Welcome To The Harem

Transposable Elements by Malograntum Vitiorum
Summary: Deslea's rec: "This short piece rocks! A brilliantly characterised glimpse into the mind of Amina Ngebe, the scientist who worked alongside Scully in Sixth Extinction. MV draws us into her world with deceptive simplicity, and dovetails her story into the XF world we know. Very, very nice work!"

Title: Transposable Elements
Author: Malograntum Vitiorum
Archive: Anywhere, just ask
Disclaimer: Amina Ngebe, Dr. Barnes, and those other, more "popular"
characters are property of Chris Carter, 1013, and Fox.
Spoilers: Pretty much everything.
Notes: Response to the "obscure Other Woman" challenge. Feedback much
appreciated at malograntum@morosophy.com.
(And, um, hi. Was going to delurk in the discussion before posting
fiction, but I guess this works too. Maybe it'll start up some
discussion of Amina, who I always thought was pretty interesting, and
who, unlike most people in the Sixth Extinction two-parter, managed
not to get killed. ;) )

------------------------

It has been three years, now, since the American doctor arrived.
Three years since she and I burst open the dark boxes of God and
science, spilling terrible living secrets, finding such strange
answers that in the end there were only more questions. Three years
since the angry visions frightened her away and she left as suddenly
as she had come. Three years since the... artifact... disappeared
along with her, leaving a dead man and me to remember.

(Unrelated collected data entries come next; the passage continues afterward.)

(** The body of the loop of [buildNodesAndEdges] for the segment [s]. *)
Definition addSegment (s : Segment) (g : RoomGraph) : outcome RoomGraph :=
  let '(a, g1) := findOrCreateNode (seg_a s) g in
  let '(b, g2) := findOrCreateNode (seg_b s) g1 in
  if a =? b then Returned g2
  else
    let id1 := vec_size (m_edges g2) in
    let id2 := id1 + 1 in
    na ← vec_get (m_nodes g2) a;
    nb ← vec_get (m_nodes g2) b;
    let pa := pos na in
    let pb := pos nb in
    let e1 := mkHalfEdge id1 a b id2 (-1) false
                (atan2 (vy pb - vy pa)%D (vx pb - vx pa)%D) in
    let e2 := mkHalfEdge id2 b a id1 (-1) false
                (atan2 (vy pa - vy pb)%D (vx pa - vx pb)%D) in
    let nodes1 := vec_alter (push_out id1) a (m_nodes g2) in
    let nodes2 := vec_alter (push_out id2) b nodes1 in
    Returned (mkRoomGraph nodes2 (m_edges g2 ++ [e1; e2]) (m_rooms g2)
                (m_nodeIndex g2) (m_snapSize g2)).

Fixpoint buildNodesAndEdges (segments : list Segment) (g : RoomGraph)
  : outcome RoomGraph :=
  match segments with
  | [] => Returned g
  | s :: rest => g' ← addSegment s g; buildNodesAndEdges rest g'
  end.

(** ** Angular sorter *)

(** [EdgeAngleLess::operator()]. It is only ever called on ids stored in
    an outgoing list; on an id outside the edge array (undefined in C++)
    the comparison is [false] here. *)
Definition EdgeAngleLess (edges : list HalfEdge) (e1 e2 : Z) : bool :=
  match vec_at edges e1, vec_at edges e2 with
  | Some a, Some b => ltb (he_angle a) (he_angle b)
  | _, _ => false
  end.

Definition sortOutgoing (edges : list HalfEdge) (n : Node) : Node :=
  if (length (outgoingEdges n) <=? 1)%nat then n
  else mkNode (node_id n) (pos n)
         (sort (EdgeAngleLess edges) (outgoingEdges n)).

Definition sortOutgoingByAngle (g : RoomGraph) : RoomGraph :=
  mkRoomGraph (sortOutgoing (m_edges g) <$> m_nodes g) (m_edges g)
    (m_rooms g) (m_nodeIndex g) (m_snapSize g).

(** ** build *)

(** The graph before the cycle walk: steps 1 to 3 of [build]. *)
Definition buildGraph (segments : list Segment) (g : RoomGraph)
  : outcome RoomGraph :=
  g1 ← buildNodesAndEdges segments (clear g);
  Returned (buildNextRelations (sortOutgoingByAngle g1)).

Definition build (segments : list Segment) (g : RoomGraph)
  : outcome RoomGraph :=
  match segments with
  | [] => Returned (clear g)
  | _ => g3 ← buildGraph segments g; walkCycles g3
  end.

(** [build] with the ghost record of the walks. *)
Definition build_trace (segments : list Segment) (g : RoomGraph)
  : outcome (RoomGraph * list Walk) :=
  match segments with
  | [] => Returned (clear g, [])
  | _ =>
      g3 ← buildGraph segments g;
      walkCycles_trace (S (length (m_edges g3))) g3
  end.

End Graph.

(** ** Instances of the library parameters, for closed examples *)

(** Insertion sort, one admissible [std::sort]. *)
Fixpoint insert_sorted (cmp : Z -> Z -> bool) (x : Z) (l : list Z) : list Z :=
  match l with
  | [] => [x]
  | y :: l' => if cmp y x then y :: insert_sorted cmp x l' else x :: l
  end.

Definition insertion_sort (cmp : Z -> Z -> bool) (l : list Z) : list Z :=
  foldr (insert_sorted cmp) [] l.

(** The doubles nearest to pi/4 and its multiples. *)
Definition quarter_pi : double := S754_finite false 7074237752028440 (-53).
Definition half_pi : double := S754_finite false 7074237752028440 (-52).
Definition three_quarter_pi : double := S754_finite false 5305678314021330 (-51).
Definition pi : double := S754_finite false 7074237752028440 (-51).

(** A stand-in for [std::atan2] on closed examples. It follows Annex F of
    the C standard on NaN, on zeros of either sign and on infinities, and
    gives the correctly rounded angle on the four axis directions and on
    the four diagonals. For any other direction it returns the diagonal of
    the quadrant, which is not the value of [std::atan2]: the examples that
    use it have axis-parallel segments only. *)
Definition sign_bit (f : double) : bool :=
  match f with
  | S754_zero s | S754_infinity s | S754_finite s _ _ => s
  | S754_nan => false
  end.

Definition is_zero (f : double) : bool :=
  match f with S754_zero _ => true | _ => false end.

Definition is_infinite (f : double) : bool :=
  match f with S754_infinity _ => true | _ => false end.

Definition with_sign_of (dy a : double) : double :=
  if sign_bit dy then SFopp a else a.

Definition atan2_axis (dy dx : double) : double :=
  if is_nan dy || is_nan dx then S754_nan
  else if is_zero dy || (is_infinite dx && negb (is_infinite dy))
  then with_sign_of dy (if sign_bit dx then pi else zero)
  else if is_zero dx || (is_infinite dy && negb (is_infinite dx))
  then with_sign_of dy half_pi
  else with_sign_of dy (if sign_bit dx then three_quarter_pi else quarter_pi).

(** ** Invariants of the built graph *)

(** Edges are pushed two at a time, so the twin of the edge at an even index
    is the next one, and the twin of the edge at an odd index the one
    before. *)
Definition pair_twin (i : Z) : Z := if Z.even i then i + 1 else i - 1.

(** The node registry: every registered id is a node index, and no two keys
    share a node. *)
Record registry_wf (g : RoomGraph) : Prop := {
  reg_range : forall k v,
    m_nodeIndex g !! k = Some v -> 0 <= v < vec_size (m_nodes g);
  reg_inj : forall k1 k2 v,
    m_nodeIndex g !! k1 = Some v -> m_nodeIndex g !! k2 = Some v -> k1 = k2
}.

(** The half-edge arrays: ids are indices, twins are paired, endpoints are
    distinct nodes, and the outgoing list of a node holds, once each, the
    ids of the edges that leave it. *)
Record edges_wf (nodes : list Node) (edges : list HalfEdge) : Prop := {
  ewf_even : Z.even (vec_size edges) = true;
  ewf_edge : forall i e,
    vec_at edges i = Some e ->
    he_id e = i /\ he_twin e = pair_twin i /\
    0 <= he_from e < vec_size nodes /\ 0 <= he_to e < vec_size nodes /\
    he_from e <> he_to e;
  ewf_twin : forall i e t,
    vec_at edges i = Some e -> vec_at edges (pair_twin i) = Some t ->
    he_from t = he_to e /\ he_to t = he_from e;
  ewf_out : forall v n f,
    vec_at nodes v = Some n ->
    f ∈ outgoingEdges n <-> exists e, vec_at edges f = Some e /\ he_from e = v;
  ewf_nodup : forall v n,
    vec_at nodes v = Some n -> NoDup (outgoingEdges n)
}.

(** Edges as the builder leaves them: [next] unset, not used. *)
Definition fresh_edges (edges : list HalfEdge) : Prop :=
  Forall (fun e => he_next e = -1 /\ he_used e = false) edges.

(** The number of entries of all outgoing lists. *)
Definition total_out (nodes : list Node) : nat :=
  sum_list_with (fun n => length (outgoingEdges n)) nodes.

(** A segment is accepted when its endpoints have different snap keys. *)
Definition accepted (snap : double) (s : Segment) : bool :=
  bool_decide (snapKey snap (seg_a s) <> snapKey snap (seg_b s)).

(** The node a point resolves to in the registry of [g]. *)
Definition resolve (g : RoomGraph) (p : Vec2) : Z :=
  fst (findOrCreateNode p g).

(** What [buildNodesAndEdges] maintains from one segment to the next. *)
Record builder_inv (g : RoomGraph) : Prop := {
  bi_reg : registry_wf g;
  bi_edges : edges_wf (m_nodes g) (m_edges g);
  bi_fresh : fresh_edges (m_edges g);
  bi_total : total_out (m_nodes g) = length (m_edges g)
}.

(** What the cycle walker relies on: ids are indices, [from] is a node,
    [next] is an edge other than the edge itself, and no two edges share
    their [next]. *)
Record links_wf (nodes : list Node) (edges : list HalfEdge) : Prop := {
  lw_edge : forall i e,
    vec_at edges i = Some e ->
    he_id e = i /\ 0 <= he_from e < vec_size nodes /\
    0 <= he_next e < vec_size edges /\ he_next e <> i;
  lw_inj : forall i j ei ej,
    vec_at edges i = Some ei -> vec_at edges j = Some ej ->
    he_next ei = he_next ej -> i = j
}.

(** ** Ghost notions for the cycle walker *)

(** An edge with its [used] flag reset: what the walker does not touch. *)
Definition unmark (e : HalfEdge) : HalfEdge :=
  mkHalfEdge (he_id e) (he_from e) (he_to e) (he_twin e) (he_next e) false
    (he_angle e).

(** The number of half-edges not yet marked. *)
Definition unused_count (edges : list HalfEdge) : nat :=
  length (filter (fun e => he_used e = false) edges).

Definition used_at (edges : list HalfEdge) (j : Z) : Prop :=
  exists e, vec_at edges j = Some e /\ he_used e = true.

(** Between two walks, the marked edges are closed under predecessors: an
    edge whose [next] is marked is marked. *)
Definition closed_under_pred (edges : list HalfEdge) : Prop :=
  forall i e,
    vec_at edges i = Some e -> used_at edges (he_next e) -> he_used e = true.

(** The entries into the inner loop body over all walks. *)
Definition total_iters (walks : list Walk) : nat :=
  sum_list_with w_iters walks.

(** ** Sample inputs *)

(** The node ids two points resolve to, one after the other. *)
Definition resolve_both (g : RoomGraph) (p q : Vec2) : Z * Z :=
  let '(a, g1) := findOrCreateNode p g in
  let '(b, _) := findOrCreateNode q g1 in
  (a, b).

Definition pt (a b : Z) : Vec2 := mkVec2 (of_Z a) (of_Z b).

(** The point [(n/d, n/d)] written as a decimal literal. *)
Definition pt_dec (n d : Z) : Vec2 := mkVec2 (dec n d) (dec n d).

(** A 10 x 10 axis-aligned square: four segments, closed. *)
Definition square : list Segment :=
  [mkSegment (pt 0 0) (pt 10 0); mkSegment (pt 10 0) (pt 10 10);
   mkSegment (pt 10 10) (pt 0 10); mkSegment (pt 0 10) (pt 0 0)].

(** A rectangle of width [1024 * 1e-6] and height [1 / 1024]: both are
    doubles, their product is the double [1e-6] with no rounding. *)
Definition thin_w : double := (of_Z 1024 * areaTolerance)%D.
Definition thin_h : double := dec 1 1024.
Definition thin_rectangle : list Segment :=
  [mkSegment (mkVec2 zero zero) (mkVec2 thin_w zero);
   mkSegment (mkVec2 thin_w zero) (mkVec2 thin_w thin_h);
   mkSegment (mkVec2 thin_w thin_h) (mkVec2 zero thin_h);
   mkSegment (mkVec2 zero thin_h) (mkVec2 zero zero)].

(** A square of side 4/1024 far from the origin, with lower-left corner
    [(2^20 + 3/1024, 2^20 + 39/1024)]: every coordinate is a double, and
    the products of the shoelace sum are not. *)
Definition far_pt (a b : Z) : Vec2 :=
  mkVec2 (dec (2 ^ 30 + a) 1024) (dec (2 ^ 30 + b) 1024).

Definition far_square : list Segment :=
  [mkSegment (far_pt 3 39) (far_pt 7 39); mkSegment (far_pt 7 39) (far_pt 7 43);
   mkSegment (far_pt 7 43) (far_pt 3 43); mkSegment (far_pt 3 43) (far_pt 3 39)].

(** The exact value of a finite double times [2^k], when that is an
    integer. *)
Definition scaled (k : Z) (f : double) : option Z :=
  match f with
  | S754_zero _ => Some 0
  | S754_finite s m e =>
      let v := cond_Zopp s (Zpos m) in
      if 0 <=? e + k then Some (v * 2 ^ (e + k))
      else if v mod 2 ^ (- (e + k)) =? 0 then Some (v / 2 ^ (- (e + k)))
      else None
  | _ => None
  end.

Definition scaled_pt (k : Z) (p : Vec2) : option (Z * Z) :=
  x ← scaled k (vx p); y ← scaled k (vy p); Some (x, y).

(** Twice the signed area of a polygon with integer vertices, with no
    rounding: negative for a clockwise polygon. *)
Fixpoint shoelace_sum (first : Z * Z) (poly : list (Z * Z)) : Z :=
  match poly with
  | [] => 0
  | [p] => p.1 * first.2 - first.1 * p.2
  | p :: (q :: _) as rest => p.1 * q.2 - q.1 * p.2 + shoelace_sum first rest
  end.

Definition exact_twice_area (poly : list (Z * Z)) : Z :=
  match poly with
  | [] => 0
  | first :: _ => shoelace_sum first poly
  end.

(** The square after steps 1 and 2 of [build] (nodes, half-edges, sorted
    outgoing lists), with the sample instances of the library functions. *)
Definition squareSorted : RoomGraph :=
  match buildNodesAndEdges atan2_axis square newRoomGraph with
  | Returned g1 => sortOutgoingByAngle insertion_sort g1
  | _ => newRoomGraph
  end.


(** ** Geometry: distance ([Geometry.h]) *)

Definition dsqrt : double -> double := SFsqrt prec emax.

Definition distance (p q : Vec2) : double :=
  let dx := (vx p - vx q)%D in
  let dy := (vy p - vy q)%D in
  dsqrt (dx * dx + dy * dy)%D.

(** [almostEqual p q eps]; the default [eps] is [1e-6]. *)
Definition almostEqual (p q : Vec2) (eps : double) : bool :=
  leb (distance p q) eps.

(** Neither an infinity nor NaN. *)
Definition is_finite (f : double) : bool :=
  match f with
  | S754_zero _ | S754_finite _ _ _ => true
  | _ => false
  end.

(** ** More invariants of the half-edge builder *)

(** The endpoints of a list of segments, in order. *)
Definition endpoints (segs : list Segment) : list Vec2 :=
  segs ≫= (fun s => [seg_a s; seg_b s]).

Definition edge_ends (e : HalfEdge) : Z * Z := (he_from e, he_to e).

(** The ends of the two half-edges of an accepted segment, read off the
    registry of [g]. *)
Definition segment_edges (g : RoomGraph) (s : Segment) : list (Z * Z) :=
  [(resolve g (seg_a s), resolve g (seg_b s));
   (resolve g (seg_b s), resolve g (seg_a s))].

(** What is fixed of a node when it is created. *)
Definition node_core (n : Node) : Z * Vec2 := (node_id n, pos n).

(** Nodes and registry, given the points [pts] resolved so far: a node sits
    at the index that is its id, is registered under the snap key of its
    position, and its position is one of the points; every point is
    registered; there are as many nodes as keys. *)
Record nodes_wf (pts : list Vec2) (g : RoomGraph) : Prop := {
  nwf_node : forall v n,
    vec_at (m_nodes g) v = Some n ->
    node_id n = v /\
    m_nodeIndex g !! snapKey (m_snapSize g) (pos n) = Some v /\
    pos n ∈ pts;
  nwf_reg : forall p,
    p ∈ pts -> is_Some (m_nodeIndex g !! snapKey (m_snapSize g) p);
  nwf_size : size (m_nodeIndex g) = length (m_nodes g)
}.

I know the dead can speak sometimes, but Dr. Barnes will not be
talking anytime soon.

I went back to the University. The superstitious woman in me told me
to let this matter alone, that I was being given a chance to walk
away and live, or stay and share Barnes's fate. The police asked me
questions and I told them all I'd seen--all that I could explain.
They took everything from the tent as evidence. I went to class,
wrote the same words on the blackboard as I always had. Adenine,
guanine, thymine, cytosine. Rules, formulas, experiments, results.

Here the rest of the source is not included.